Public mental health in Texas underfunded 


Mental health help is a common discussion on college campuses, but the legal side is often overlooked in the conversation.

Mental health help is a common discussion on college campuses, but the legal side is often overlooked in the conversation.

Brian Shannon, Paul Whitfield Horn professor at the Texas Tech School of Law, said mental health programs are not always well funded by the state.

“For a number of years, the public mental health systems in Texas and a number of other states have been underfunded,” Shannon said, “yet with a growing population, persons with mental illness are going to, you know, be in the communities and in need of services.”

While people with mental illness can commit violent crimes like the rest of the population, he said many end up in jail for things like loitering, simple theft, vagrancy or drug offenses, which is a manifestation of their illnesses.

“Unfortunately, with a lack of significant community based services, many times, sadly, individuals get caught up in the criminal justice system,” Shannon said, “and, you know, people with mental illness by and large are no more prone to committing crimes than others.”

Some with mental illness may be diagnosed for the first time while in jail, Shannon said, and they cannot stand trial if they do not have awareness of the proceedings and cannot assist their legal counsel.

Many times, if someone is seen as not competent to stand trial, Shannon said the court will order them to competency restoration treatment so that they may stand trial or reach a plea agreement.

“These are illnesses of the brain,” he said, “just like your pancreas can get sick, your brain can get ill.”

The brain is an important organ that is supposed to send signals to someone when something is wrong, Shannon said, but if it is not functioning properly then there can be a lack of recognition or insight.

If a person refuses to get mental care, friends and family can file a civil legal suit, Shannon said, and the court will assess that person to see if they may have a mental illness and if they are or could potentially become a danger to themselves or others.

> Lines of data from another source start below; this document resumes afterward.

(** * internal/hcl/parser.go: directory loading and variable resolution

    A shallow embedding of the Terraform HCL [Parser]: its functional
    options, [New], [ParseDirectory], [parseDirectoryFiles], [loadVars],
    [loadAndCombineVars], [loadVarFile] and [loadDirectory].

    Go maps that are shared between a [Parser] field and a local variable
    live in a store of maps addressed by references, so that aliasing is
    visible.  The operating system, the HCL libraries and the collaborators
    of the package that are defined in other files are gathered in a record
    of oracles, [World]. *)

From Stdlib Require Import String Ascii List ZArith Lia.
From stdpp Require Import base option gmap strings list fin_maps.

Open Scope string_scope.
Open Scope list_scope.

(** ** The Go [strings] package, on byte strings *)

(** [s[n:]] *)
Definition slice_from (n : nat) (s : string) : string :=
  substring n (String.length s - n) s.

Definition strings_HasPrefix (s prefix : string) : bool :=
  String.prefix prefix s.

Definition strings_HasSuffix (s suffix : string) : bool :=
  (String.length suffix <=? String.length s)%nat
  && String.eqb (slice_from (String.length s - String.length suffix) s) suffix.

Definition strings_Index (s substr : string) : option nat :=
  String.index 0 substr s.

(** The loop of [genSplit]: cut at every occurrence of a non-empty [sep].
    Each round consumes at least one byte, so [String.length s] rounds
    are enough. *)
Fixpoint genSplit (rounds : nat) (s sep : string) : list string :=
  match rounds with
  | O => [s]
  | S rounds' =>
      match strings_Index s sep with
      | None => [s]
      | Some m =>
          substring 0 m s
          :: genSplit rounds' (slice_from (m + String.length sep) s) sep
      end
  end.

Fixpoint explode (s : string) : list string :=
  match s with
  | EmptyString => []
  | String c s' => String c EmptyString :: explode s'
  end.
Lemma fuzzy_match_strategy_band (cols : list string) (threshold : Q)
      (tier : Tier) (max_block_size : nat) (ms : list Match) :
  fuzzy_match_strategy ratio df cols threshold tier max_block_size = Ok ms ->
  Forall (fun m => match_tier m = tier /\
                   (threshold / 100 <= match_score m)%Q /\
                   (match_score m <= 1)%Q) ms.
Proof.
  destruct cols as [| block_col cols]; [now intros [= <-] |].
  destruct (has_column df block_col) eqn:Hcol.
  2: { unfold fuzzy_match_strategy. rewrite Hcol. now intros [= <-]. }
  apply has_column_In in Hcol. destruct (getitem_columns _ _ Hcol) as [s Hs].
  rewrite (fuzzy_match_strategy_eq ratio df rid df_wf df_rid df_range s
             block_col cols threshold tier max_block_size Hs).
  intros [= <-]. apply Forall_forall. intros m Hm.
  apply in_flat_map in Hm as [b [_ Hm]]. unfold block_matches in Hm.
  destruct (_ || _); [contradiction |].
  apply in_map_iff in Hm as [p [<- Hp]]. apply filter_In in Hp as [_ Hacc].
  unfold accepted in Hacc. apply Qle_bool_iff in Hacc.
  destruct (pair_score_bounds ratio df (block_col :: cols) p ratio_range)
    as [_ Hhi].
  unfold match_of_pair. cbn [match_tier match_score].
  split; [reflexivity |]. split.
  - apply Qmult_le_compat_r; [exact Hacc | discriminate].
  - apply Qle_shift_div_r; [reflexivity |]. now rewrite Qmult_1_l.
Qed.

End TierBand.

(** Whatever the four strategies report carries a score in the band of its
    tier, provided the similarity function stays between 0 and 100: 1 for
    EXACT, at least 0.95 for HIGH, 0.90 for MEDIUM and 0.85 for LOW, and
    never more than 1; the same holds of what deduplication keeps. *)
Theorem all_matches_scores_within_tier_band (ratio : string -> string -> Q)
        (key_sort : list scalar -> list scalar) (df : DataFrame) (rid : Series)
        (ct : ColTypes) (ms : list Match) :
  (forall a b, (0 <= ratio a b)%Q /\ (ratio a b <= 100)%Q) ->
  well_formed df ->
  range_index df ->
  getitem df "record_id" = Ok rid ->
  all_matches ratio key_sort df ct = Ok ms ->
  Forall within_tier_band ms /\ Forall within_tier_band (drop_duplicates ms).
Proof.
  intros Hratio Hwf Hrange Hrid Hall.
  assert (Hms : Forall within_tier_band ms).
  { revert Hall. unfold all_matches.
    destruct (find_exact_matches key_sort df (exact ct)) as [e |] eqn:He;
      cbn [bind]; [| discriminate].
    assert (Hfz : forall cols threshold tier (guard : bool) l,
               (if guard
                then fuzzy_match_strategy ratio df cols threshold tier 100
                else Ok []) = Ok l ->
               Forall (fun m => match_tier m = tier /\
                                (threshold / 100 <= match_score m)%Q /\
                                (match_score m <= 1)%Q) l).
    { intros cols threshold tier [|] l.
      - now apply (fuzzy_match_strategy_band ratio df rid).
      - now intros [= <-]. }
    destruct (if nonempty (names ct) then _ else _) as [h |] eqn:Hh;
      cbn [bind]; [| discriminate].
    destruct (if nonempty (text ct) then _ else _) as [md |] eqn:Hmd;
      cbn [bind]; [| discriminate].
    destruct (if nonempty (strings ct) then _ else _) as [lo |] eqn:Hlo;
      cbn [bind]; [| discriminate].
    intros [= <-].
    apply find_exact_matches_band in He.
    apply Hfz in Hh. apply Hfz in Hmd. apply Hfz in Hlo.
    repeat (apply Forall_app; split).
    - eapply Forall_impl; [| exact He]. intros m [Ht Hs].
      unfold within_tier_band. rewrite Ht, Hs. split; discriminate.
    - eapply Forall_impl; [| exact Hh]. intros m (Ht & H1 & H2).
      unfold within_tier_band. rewrite Ht. split; assumption.
    - eapply Forall_impl; [| exact Hmd]. intros m (Ht & H1 & H2).
      unfold within_tier_band. rewrite Ht. split; assumption.
    - eapply Forall_impl; [| exact Hlo]. intros m (Ht & H1 & H2).
      unfold within_tier_band. rewrite Ht. split; assumption. }
  split; [exact Hms |].
  apply Forall_forall. intros m Hm. apply drop_duplicates_from_In in Hm as [Hm _].
  rewrite Forall_forall in Hms. now apply Hms.
Qed.

Lemma all_matches_scores_within_tier_band_witness :
  all_matches indel_ratio sort_keys df_apples
              (mkColTypes ["order_id"] [] [] ["remark"] [])
  = Ok [ mkMatch (Str "REC_000000") (Str "REC_000001") 1 EXACT;
         mkMatch (Str "REC_000000") (Str "REC_000001") (2800 # 3000) LOW;
         mkMatch (Str "REC_000001") (Str "REC_000002") (2800 # 3000) LOW ]
  /\ Forall within_tier_band
            [ mkMatch (Str "REC_000000") (Str "REC_000001") 1 EXACT;
              mkMatch (Str "REC_000000") (Str "REC_000001") (2800 # 3000) LOW;
              mkMatch (Str "REC_000001") (Str "REC_000002") (2800 # 3000) LOW ].
Proof.
  assert (Hall : all_matches indel_ratio sort_keys df_apples
                   (mkColTypes ["order_id"] [] [] ["remark"] [])
                 = Ok [ mkMatch (Str "REC_000000") (Str "REC_000001") 1 EXACT;
                        mkMatch (Str "REC_000000") (Str "REC_000001")
                                (2800 # 3000) LOW;
                        mkMatch (Str "REC_000001") (Str "REC_000002")
                                (2800 # 3000) LOW ])
    by (vm_compute; reflexivity).
  split; [exact Hall |].
  refine (proj1 (all_matches_scores_within_tier_band indel_ratio sort_keys
                   df_apples
                   (mkSeries "record_id" object_
                      [Str "REC_000000"; Str "REC_000001"; Str "REC_000002";
                       Str "REC_000003"; Str "REC_000004"])
                   (mkColTypes ["order_id"] [] [] ["remark"] []) _
                   indel_ratio_range _ eq_refl eq_refl Hall)).
  apply well_formedb_spec. reflexivity.
Defined.


(** ** The summary of a run *)

Lemma count_tier_total (ms : list Match) :
  count_tier EXACT ms + count_tier HIGH ms + count_tier MEDIUM ms
  + count_tier LOW ms = List.length ms.
Proof.
  unfold count_tier. induction ms as [| m ms IH]; [reflexivity |].
  cbn [filter]. destruct (match_tier m); cbn [tier_eqb List.length] in *; lia.
Qed.

Lemma py_div_value (a b : nat) (q : Q) :
  py_div a b = Ok q -> 0 < b /\ q = Z.of_nat a # Pos.of_nat b.
Proof.
  unfold py_div. destruct b; [discriminate |]. intros [= <-]. split; [lia | reflexivity].
Qed.

Lemma rate_times_100 (a b : nat) :
  0 < b ->
  ((Z.of_nat (a * 2) # Pos.of_nat b) * 100 == Z.of_nat (200 * a) # Pos.of_nat b)%Q.
Proof.
  intros Hb. unfold Qeq, Qmult. cbn [Qnum Qden]. rewrite Pos.mul_1_r.
  rewrite !Nat2Z.inj_mul. simpl (Z.of_nat 2). simpl (Z.of_nat 200). lia.
Qed.

Lemma Qle_100_iff (a b : nat) :
  0 < b ->
  ((Z.of_nat (200 * a) # Pos.of_nat b) < 100)%Q <-> 2 * a < b.
Proof.
  intros Hb. unfold Qlt. cbn [Qnum Qden].
  destruct b as [| b]; [lia |].
  rewrite <- Pos.of_nat_succ, Zpos_P_of_succ_nat. lia.
Qed.

(** When [universal_deduplication] returns a summary, the summary agrees
    with the table the run has persisted: [duplicate_pairs] is the number
    of its rows and the sum of the four tier counts, [input_records] is the
    number of rows of the input, which is not empty, and the detection
    rate is [200 * pairs / records] capped at 100; the classification is
    returned with it, and the predictions file is the only file written. *)
Theorem universal_deduplication_summary_consistent
        (ratio : string -> string -> Q) (key_sort : list scalar -> list scalar)
        (file : Type) (to_csv : list Match -> file) (df0 : DataFrame)
        (w w' : World file) (r : Summary) :
  universal_deduplication ratio key_sort file to_csv df0 w = (Ok r, w') ->
  0 < nrows df0 /\
  input_records r = nrows df0 /\
  n_EXACT (tiers r) + n_HIGH (tiers r) + n_MEDIUM (tiers r) + n_LOW (tiers r)
  = duplicate_pairs r /\
  (2 * duplicate_pairs r < nrows df0 ->
   (detection_rate r
    == Z.of_nat (200 * duplicate_pairs r) # Pos.of_nat (nrows df0))%Q) /\
  (nrows df0 <= 2 * duplicate_pairs r -> (detection_rate r == 100)%Q) /\
  (exists ct, col_types r = Some ct /\
              classify_columns (with_record_id df0) = Ok ct) /\
  (exists final,
      List.length final = duplicate_pairs r /\
      w' = write_file file w predictions_path (to_csv final)) /\
  (forall path, path <> predictions_path -> w' path = w path).
Proof.
  unfold universal_deduplication.
  destruct (classify_columns (with_record_id df0)) as [ct |] eqn:Hct;
    cbn [bind]; [| intros H; discriminate H].
  destruct (all_matches ratio key_sort (with_record_id df0) ct) as [ms |];
    cbn [bind]; [| intros H; discriminate H].
  rewrite nrows_with_record_id.
  set (final := drop_duplicates ms).
  destruct (py_div (List.length final * 2) (nrows df0)) as [rate |] eqn:Hrate;
    cbn [bind]; [| intros H; discriminate H].
  apply py_div_value in Hrate as [Hpos ->].
  intros [= <- <-]. cbn [input_records tiers duplicate_pairs detection_rate
                         col_types n_EXACT n_HIGH n_MEDIUM n_LOW].
  split; [exact Hpos |]. split; [reflexivity |].
  split; [apply count_tier_total |].
  pose proof (rate_times_100 (List.length final) (nrows df0) Hpos) as Hq.
  pose proof (Qle_100_iff (List.length final) (nrows df0) Hpos) as Hlt.
  split; [| split; [| split; [| split]]].
  - intros Hsmall. unfold py_min.
    destruct (Qlt_bool _ 100) eqn:E; [exact Hq |].
    apply Qlt_bool_false in E. rewrite Hq in E.
    apply Hlt in Hsmall. exfalso. eapply Qlt_not_le; eauto.
  - intros Hlarge. unfold py_min.
    destruct (Qlt_bool _ 100) eqn:E; [| reflexivity].
    unfold Qlt_bool in E. apply negb_true_iff in E.
    destruct (Qlt_le_dec ((Z.of_nat (List.length final * 2) # Pos.of_nat (nrows df0)) * 100) 100)
      as [Hlt' | Hle'].
    + rewrite Hq in Hlt'. apply Hlt in Hlt'. lia.
    + apply Qle_bool_iff in Hle'. congruence.
  - exists ct. split; reflexivity.
  - exists final. split; reflexivity.
  - intros path Hpath. unfold write_file.
    apply String.eqb_neq in Hpath. now rewrite Hpath.
Qed.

Dr. Kelly Bennett, medical director at Student Health Services and professor of family medicine at Tech’s Health Sciences Center, said mental health problems can act as an explanation for why someone is in legal troubles, but it is not an excuse.

“The court systems will usually take that explanation into account,” Bennett said, “and that’s why we have the ability to, you know, have people plead innocent by reason of insanity.”

She compared the situation to doctors writing sick notes for patients. It may not excuse the person, Bennett said, but it acts as an explanation for why they may have missed work or school.